---- Material supplied

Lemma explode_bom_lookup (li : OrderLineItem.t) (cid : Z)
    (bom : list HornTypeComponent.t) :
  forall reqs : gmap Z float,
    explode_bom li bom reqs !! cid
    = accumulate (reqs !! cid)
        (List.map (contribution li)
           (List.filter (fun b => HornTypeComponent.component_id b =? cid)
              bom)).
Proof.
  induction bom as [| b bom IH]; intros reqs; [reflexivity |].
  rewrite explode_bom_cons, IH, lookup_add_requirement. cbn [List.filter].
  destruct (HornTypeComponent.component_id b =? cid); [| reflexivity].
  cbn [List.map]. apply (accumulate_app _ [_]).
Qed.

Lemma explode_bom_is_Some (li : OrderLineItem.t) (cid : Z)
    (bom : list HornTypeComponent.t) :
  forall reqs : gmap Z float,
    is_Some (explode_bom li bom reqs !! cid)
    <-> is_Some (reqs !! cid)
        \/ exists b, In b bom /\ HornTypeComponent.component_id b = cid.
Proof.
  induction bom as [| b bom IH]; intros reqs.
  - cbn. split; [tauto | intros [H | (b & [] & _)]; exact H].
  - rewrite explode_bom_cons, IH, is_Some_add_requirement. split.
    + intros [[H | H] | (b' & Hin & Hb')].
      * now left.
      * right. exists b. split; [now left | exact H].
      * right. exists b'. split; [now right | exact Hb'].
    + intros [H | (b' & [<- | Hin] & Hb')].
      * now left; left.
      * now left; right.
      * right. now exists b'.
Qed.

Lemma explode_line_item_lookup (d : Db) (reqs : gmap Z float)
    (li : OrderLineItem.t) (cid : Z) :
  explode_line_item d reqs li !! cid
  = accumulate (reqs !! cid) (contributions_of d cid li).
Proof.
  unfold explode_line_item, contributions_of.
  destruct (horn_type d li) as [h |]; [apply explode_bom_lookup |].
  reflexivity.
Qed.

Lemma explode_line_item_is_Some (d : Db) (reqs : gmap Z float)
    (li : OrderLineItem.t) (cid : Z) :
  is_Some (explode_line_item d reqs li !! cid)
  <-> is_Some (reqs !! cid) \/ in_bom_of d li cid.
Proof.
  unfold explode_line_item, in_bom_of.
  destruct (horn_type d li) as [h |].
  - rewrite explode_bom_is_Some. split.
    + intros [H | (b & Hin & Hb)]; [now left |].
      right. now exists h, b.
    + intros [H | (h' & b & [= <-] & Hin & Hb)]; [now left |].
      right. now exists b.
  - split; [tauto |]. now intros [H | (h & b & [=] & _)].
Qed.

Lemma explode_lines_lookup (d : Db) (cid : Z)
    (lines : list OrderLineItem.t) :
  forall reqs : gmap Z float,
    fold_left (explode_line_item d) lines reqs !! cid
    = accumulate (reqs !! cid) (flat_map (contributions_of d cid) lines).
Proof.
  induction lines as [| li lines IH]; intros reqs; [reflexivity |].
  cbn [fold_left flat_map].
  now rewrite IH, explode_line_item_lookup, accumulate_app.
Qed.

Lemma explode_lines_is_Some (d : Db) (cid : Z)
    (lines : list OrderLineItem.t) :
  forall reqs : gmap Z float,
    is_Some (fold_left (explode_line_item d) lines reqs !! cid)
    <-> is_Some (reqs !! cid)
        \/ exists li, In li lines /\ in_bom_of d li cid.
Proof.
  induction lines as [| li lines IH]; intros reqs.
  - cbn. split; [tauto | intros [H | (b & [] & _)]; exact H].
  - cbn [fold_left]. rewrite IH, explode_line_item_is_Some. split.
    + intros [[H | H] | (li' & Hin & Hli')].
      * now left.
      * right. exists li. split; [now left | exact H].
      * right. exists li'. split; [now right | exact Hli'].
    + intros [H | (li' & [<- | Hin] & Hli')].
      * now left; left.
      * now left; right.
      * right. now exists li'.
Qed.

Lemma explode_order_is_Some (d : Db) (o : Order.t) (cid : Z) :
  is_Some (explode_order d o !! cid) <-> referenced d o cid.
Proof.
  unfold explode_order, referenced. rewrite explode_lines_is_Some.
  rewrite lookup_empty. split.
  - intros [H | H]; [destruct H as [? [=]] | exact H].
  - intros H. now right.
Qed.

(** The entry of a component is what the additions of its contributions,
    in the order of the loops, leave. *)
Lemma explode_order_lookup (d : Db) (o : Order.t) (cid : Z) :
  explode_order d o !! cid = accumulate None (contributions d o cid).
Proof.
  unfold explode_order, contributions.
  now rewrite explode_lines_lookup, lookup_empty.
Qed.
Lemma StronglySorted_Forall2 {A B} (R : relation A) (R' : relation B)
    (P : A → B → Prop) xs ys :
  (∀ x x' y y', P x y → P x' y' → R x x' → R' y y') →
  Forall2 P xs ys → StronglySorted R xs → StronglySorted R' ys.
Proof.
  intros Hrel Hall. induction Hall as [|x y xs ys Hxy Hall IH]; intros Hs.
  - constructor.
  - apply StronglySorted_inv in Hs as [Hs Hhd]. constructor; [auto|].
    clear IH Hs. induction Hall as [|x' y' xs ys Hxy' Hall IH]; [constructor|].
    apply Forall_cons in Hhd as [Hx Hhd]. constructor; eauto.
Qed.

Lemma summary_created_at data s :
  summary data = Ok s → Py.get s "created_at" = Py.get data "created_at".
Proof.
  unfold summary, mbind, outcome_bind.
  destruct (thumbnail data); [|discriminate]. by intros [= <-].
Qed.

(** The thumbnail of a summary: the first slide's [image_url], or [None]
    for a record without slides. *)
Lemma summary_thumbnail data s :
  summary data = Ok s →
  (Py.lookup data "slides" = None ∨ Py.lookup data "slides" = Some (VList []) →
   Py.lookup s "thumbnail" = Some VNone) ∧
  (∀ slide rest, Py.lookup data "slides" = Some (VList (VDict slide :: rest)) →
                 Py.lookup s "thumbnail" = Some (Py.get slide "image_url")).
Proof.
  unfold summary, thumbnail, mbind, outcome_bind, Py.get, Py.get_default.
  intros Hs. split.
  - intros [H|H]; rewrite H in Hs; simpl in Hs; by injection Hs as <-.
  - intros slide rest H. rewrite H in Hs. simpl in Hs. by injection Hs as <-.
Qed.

--------

[Work task] Look above for the line containing "Some (Py.get slide", then please write out that line and each one after it through the end, exactly, with nothing else.

[Output of the exercise]
                 Py.lookup s "thumbnail" = Some (Py.get slide "image_url")).
Proof.
  unfold summary, thumbnail, mbind, outcome_bind, Py.get, Py.get_default.
  intros Hs. split.
  - intros [H|H]; rewrite H in Hs; simpl in Hs; by injection Hs as <-.
  - intros slide rest H. rewrite H in Hs. simpl in Hs. by injection Hs as <-.
Qed.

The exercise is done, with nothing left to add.